# [What is needed]
With both ends included, repeat exactly the lines of the entries below from the one containing "else Some (payload_len, 2)." down to the one containing "if has_flag b1", and no others.

# [Working data]
+-------+

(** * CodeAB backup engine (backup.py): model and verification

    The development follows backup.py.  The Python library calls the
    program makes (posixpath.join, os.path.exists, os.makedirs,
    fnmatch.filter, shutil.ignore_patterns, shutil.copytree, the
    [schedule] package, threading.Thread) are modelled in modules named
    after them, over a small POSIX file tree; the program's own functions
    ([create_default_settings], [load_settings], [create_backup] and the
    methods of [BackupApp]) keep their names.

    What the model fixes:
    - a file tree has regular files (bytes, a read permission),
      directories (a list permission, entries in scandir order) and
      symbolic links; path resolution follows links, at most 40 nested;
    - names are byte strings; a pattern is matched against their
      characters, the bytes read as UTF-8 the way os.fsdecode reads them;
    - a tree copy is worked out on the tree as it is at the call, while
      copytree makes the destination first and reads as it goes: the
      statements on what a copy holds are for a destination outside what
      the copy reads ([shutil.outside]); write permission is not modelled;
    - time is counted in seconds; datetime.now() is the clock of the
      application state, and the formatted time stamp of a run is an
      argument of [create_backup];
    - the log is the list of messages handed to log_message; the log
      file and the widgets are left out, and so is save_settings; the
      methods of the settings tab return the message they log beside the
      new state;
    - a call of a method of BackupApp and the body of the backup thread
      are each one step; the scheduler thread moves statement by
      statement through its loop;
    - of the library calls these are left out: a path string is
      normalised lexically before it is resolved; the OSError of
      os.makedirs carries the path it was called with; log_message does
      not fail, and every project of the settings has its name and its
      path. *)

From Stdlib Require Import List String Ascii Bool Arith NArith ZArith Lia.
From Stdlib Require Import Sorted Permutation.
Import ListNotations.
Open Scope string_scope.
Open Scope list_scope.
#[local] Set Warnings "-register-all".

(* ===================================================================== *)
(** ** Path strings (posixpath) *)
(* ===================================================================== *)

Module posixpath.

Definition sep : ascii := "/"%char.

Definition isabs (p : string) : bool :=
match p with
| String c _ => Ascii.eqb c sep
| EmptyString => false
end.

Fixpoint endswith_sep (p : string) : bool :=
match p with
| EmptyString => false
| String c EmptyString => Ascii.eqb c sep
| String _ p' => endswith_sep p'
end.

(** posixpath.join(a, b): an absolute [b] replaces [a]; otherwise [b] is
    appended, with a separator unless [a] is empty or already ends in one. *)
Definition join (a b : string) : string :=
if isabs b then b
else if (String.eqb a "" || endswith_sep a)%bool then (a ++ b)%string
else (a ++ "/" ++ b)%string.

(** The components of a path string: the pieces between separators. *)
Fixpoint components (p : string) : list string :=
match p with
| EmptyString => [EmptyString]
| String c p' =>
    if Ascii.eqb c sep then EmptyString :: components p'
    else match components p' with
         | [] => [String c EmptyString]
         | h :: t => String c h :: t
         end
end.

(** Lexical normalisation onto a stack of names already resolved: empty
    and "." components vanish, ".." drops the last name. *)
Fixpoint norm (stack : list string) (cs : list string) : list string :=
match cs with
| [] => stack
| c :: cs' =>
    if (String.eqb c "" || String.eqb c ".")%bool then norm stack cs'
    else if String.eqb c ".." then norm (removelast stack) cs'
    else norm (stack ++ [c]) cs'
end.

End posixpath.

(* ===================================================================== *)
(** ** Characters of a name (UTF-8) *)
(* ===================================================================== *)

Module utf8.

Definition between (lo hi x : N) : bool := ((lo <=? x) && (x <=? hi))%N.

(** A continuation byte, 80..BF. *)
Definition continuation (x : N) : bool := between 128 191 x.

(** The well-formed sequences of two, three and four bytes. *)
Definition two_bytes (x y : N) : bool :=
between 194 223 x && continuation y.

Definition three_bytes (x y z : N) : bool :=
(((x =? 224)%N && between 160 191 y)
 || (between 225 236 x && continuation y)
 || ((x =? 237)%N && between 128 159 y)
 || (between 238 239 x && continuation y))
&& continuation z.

+-------+

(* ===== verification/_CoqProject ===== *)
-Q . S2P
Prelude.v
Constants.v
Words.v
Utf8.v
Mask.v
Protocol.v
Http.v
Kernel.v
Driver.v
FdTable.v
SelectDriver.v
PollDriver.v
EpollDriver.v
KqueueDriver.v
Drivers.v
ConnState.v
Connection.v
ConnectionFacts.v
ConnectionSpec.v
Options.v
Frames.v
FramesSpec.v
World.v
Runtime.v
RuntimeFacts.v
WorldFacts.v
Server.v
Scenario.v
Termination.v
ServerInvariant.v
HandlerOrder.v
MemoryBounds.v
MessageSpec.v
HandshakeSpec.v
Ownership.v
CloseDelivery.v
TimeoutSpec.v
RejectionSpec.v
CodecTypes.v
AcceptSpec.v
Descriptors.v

+-------+

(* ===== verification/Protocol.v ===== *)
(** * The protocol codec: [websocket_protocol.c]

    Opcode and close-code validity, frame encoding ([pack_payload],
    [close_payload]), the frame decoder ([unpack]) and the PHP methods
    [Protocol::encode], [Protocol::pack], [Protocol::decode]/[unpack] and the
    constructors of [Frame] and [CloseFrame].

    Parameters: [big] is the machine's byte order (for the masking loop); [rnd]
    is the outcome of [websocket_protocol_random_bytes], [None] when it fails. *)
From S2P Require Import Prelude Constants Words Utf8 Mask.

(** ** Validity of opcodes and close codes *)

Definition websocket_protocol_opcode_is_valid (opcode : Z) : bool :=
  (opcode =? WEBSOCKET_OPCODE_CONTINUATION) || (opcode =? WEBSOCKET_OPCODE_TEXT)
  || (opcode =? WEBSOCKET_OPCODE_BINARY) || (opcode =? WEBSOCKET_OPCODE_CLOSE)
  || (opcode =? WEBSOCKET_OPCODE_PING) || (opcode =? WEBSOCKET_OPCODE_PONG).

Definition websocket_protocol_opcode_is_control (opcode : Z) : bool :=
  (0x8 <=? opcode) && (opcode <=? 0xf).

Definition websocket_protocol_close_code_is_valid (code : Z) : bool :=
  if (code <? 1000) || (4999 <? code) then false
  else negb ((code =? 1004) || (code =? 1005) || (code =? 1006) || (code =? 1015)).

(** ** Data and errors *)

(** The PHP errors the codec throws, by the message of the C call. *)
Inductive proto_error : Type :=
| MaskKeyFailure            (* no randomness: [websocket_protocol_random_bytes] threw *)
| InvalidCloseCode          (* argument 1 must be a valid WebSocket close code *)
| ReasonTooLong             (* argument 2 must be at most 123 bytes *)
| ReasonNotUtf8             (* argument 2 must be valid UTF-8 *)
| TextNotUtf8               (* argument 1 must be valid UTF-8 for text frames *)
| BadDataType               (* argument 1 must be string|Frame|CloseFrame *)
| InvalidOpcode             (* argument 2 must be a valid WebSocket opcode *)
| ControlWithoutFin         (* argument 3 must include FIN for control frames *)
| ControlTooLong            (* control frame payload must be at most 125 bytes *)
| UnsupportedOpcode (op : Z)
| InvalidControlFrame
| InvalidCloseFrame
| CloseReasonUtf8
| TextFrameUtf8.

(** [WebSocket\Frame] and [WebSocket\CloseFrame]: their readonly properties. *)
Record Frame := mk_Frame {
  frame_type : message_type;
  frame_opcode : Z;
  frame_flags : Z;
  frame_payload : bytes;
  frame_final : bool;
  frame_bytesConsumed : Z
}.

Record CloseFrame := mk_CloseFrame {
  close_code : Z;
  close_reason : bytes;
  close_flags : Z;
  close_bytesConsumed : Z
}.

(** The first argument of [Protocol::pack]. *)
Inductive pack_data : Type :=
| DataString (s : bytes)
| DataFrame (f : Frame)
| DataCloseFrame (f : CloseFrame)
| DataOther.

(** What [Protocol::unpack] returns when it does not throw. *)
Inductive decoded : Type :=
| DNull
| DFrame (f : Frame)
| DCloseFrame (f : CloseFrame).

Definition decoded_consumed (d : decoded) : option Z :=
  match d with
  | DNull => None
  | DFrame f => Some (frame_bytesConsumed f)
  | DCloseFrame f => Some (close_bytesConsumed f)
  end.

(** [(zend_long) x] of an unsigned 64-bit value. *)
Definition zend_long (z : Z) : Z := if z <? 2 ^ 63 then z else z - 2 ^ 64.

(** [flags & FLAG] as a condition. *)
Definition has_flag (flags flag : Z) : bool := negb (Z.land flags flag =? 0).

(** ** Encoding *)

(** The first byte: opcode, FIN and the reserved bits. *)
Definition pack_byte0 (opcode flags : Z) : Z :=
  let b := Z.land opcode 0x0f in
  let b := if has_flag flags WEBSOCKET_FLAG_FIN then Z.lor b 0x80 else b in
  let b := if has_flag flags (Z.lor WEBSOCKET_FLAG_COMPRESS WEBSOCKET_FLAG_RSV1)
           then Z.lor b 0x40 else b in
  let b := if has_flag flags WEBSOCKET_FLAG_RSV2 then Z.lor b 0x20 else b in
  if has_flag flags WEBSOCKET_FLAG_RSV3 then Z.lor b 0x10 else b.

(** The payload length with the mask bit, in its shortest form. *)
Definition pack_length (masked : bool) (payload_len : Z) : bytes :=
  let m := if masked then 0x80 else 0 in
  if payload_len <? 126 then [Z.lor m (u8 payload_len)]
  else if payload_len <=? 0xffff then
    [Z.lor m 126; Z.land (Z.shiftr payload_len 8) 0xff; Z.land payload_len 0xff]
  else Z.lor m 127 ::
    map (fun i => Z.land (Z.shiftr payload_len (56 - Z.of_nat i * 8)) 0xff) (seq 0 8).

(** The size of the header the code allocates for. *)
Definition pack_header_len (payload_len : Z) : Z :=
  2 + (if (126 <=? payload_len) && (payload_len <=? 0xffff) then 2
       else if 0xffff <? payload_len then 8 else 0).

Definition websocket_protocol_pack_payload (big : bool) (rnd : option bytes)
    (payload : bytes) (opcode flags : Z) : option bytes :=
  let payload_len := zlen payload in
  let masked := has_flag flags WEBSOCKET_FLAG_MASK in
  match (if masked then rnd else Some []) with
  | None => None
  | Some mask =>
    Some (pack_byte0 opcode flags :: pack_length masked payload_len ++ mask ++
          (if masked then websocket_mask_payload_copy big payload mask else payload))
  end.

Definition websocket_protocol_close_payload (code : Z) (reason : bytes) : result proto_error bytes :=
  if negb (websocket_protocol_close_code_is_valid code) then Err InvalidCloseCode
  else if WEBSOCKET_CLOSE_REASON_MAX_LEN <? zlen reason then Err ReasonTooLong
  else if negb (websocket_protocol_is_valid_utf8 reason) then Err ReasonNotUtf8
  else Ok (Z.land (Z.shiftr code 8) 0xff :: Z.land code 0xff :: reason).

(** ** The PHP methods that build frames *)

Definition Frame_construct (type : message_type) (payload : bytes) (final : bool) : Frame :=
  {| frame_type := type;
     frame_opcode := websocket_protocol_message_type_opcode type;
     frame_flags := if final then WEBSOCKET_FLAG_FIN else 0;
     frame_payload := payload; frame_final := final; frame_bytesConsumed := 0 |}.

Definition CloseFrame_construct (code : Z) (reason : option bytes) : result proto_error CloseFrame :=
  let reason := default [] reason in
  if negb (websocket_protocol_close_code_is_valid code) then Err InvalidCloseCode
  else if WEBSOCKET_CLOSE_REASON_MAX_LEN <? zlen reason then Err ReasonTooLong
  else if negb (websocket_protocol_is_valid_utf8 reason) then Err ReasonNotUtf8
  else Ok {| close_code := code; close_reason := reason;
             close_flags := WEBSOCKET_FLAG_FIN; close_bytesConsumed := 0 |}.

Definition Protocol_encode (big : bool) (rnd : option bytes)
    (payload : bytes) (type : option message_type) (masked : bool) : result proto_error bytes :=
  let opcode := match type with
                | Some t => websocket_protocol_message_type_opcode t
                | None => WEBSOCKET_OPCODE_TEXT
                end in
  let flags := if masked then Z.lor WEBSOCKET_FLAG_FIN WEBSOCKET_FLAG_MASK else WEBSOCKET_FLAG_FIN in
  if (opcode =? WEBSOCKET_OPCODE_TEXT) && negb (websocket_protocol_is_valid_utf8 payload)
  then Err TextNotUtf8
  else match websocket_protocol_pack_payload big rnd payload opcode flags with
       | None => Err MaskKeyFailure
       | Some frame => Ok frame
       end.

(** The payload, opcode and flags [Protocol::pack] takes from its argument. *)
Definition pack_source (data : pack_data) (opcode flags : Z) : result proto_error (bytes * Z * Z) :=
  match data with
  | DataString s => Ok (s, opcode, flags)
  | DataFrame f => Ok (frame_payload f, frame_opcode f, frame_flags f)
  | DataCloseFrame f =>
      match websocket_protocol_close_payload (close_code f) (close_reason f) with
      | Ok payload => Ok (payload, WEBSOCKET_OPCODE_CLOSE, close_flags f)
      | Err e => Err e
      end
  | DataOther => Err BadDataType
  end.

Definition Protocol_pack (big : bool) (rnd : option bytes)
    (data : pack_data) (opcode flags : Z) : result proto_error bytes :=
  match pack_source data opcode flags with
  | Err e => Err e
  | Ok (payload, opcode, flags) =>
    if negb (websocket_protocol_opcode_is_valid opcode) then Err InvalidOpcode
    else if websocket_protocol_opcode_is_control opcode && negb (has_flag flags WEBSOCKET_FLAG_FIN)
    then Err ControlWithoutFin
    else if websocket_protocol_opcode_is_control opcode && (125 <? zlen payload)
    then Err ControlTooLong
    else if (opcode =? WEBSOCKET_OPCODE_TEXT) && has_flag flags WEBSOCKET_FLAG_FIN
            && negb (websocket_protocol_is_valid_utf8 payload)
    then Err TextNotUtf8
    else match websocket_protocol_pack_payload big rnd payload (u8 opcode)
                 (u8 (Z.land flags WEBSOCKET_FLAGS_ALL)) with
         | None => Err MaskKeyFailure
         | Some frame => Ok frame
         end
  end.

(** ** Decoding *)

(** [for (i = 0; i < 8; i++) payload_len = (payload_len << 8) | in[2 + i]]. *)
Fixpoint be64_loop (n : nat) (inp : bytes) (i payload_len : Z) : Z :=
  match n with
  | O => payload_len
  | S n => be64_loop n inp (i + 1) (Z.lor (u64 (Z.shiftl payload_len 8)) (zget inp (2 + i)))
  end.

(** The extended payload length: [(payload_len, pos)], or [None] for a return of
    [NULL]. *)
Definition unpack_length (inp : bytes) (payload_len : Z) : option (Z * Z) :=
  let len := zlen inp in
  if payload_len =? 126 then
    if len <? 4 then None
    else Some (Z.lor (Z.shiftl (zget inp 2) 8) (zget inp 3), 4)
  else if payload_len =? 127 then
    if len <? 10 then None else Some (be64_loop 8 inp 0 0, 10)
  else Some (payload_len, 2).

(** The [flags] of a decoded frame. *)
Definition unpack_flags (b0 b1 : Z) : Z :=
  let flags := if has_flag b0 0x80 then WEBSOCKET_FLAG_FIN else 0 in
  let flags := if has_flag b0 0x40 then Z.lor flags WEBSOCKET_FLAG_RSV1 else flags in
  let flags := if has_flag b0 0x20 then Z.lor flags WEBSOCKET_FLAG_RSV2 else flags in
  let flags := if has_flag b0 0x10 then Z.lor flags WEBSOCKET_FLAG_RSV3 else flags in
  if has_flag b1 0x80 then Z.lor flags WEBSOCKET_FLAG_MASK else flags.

+-------+

# [Result of the exercise]
  else Some (payload_len, 2).

(** The [flags] of a decoded frame. *)
Definition unpack_flags (b0 b1 : Z) : Z :=
  let flags := if has_flag b0 0x80 then WEBSOCKET_FLAG_FIN else 0 in
  let flags := if has_flag b0 0x40 then Z.lor flags WEBSOCKET_FLAG_RSV1 else flags in
  let flags := if has_flag b0 0x20 then Z.lor flags WEBSOCKET_FLAG_RSV2 else flags in
  let flags := if has_flag b0 0x10 then Z.lor flags WEBSOCKET_FLAG_RSV3 else flags in
  if has_flag b1 0x80 then Z.lor flags WEBSOCKET_FLAG_MASK else flags.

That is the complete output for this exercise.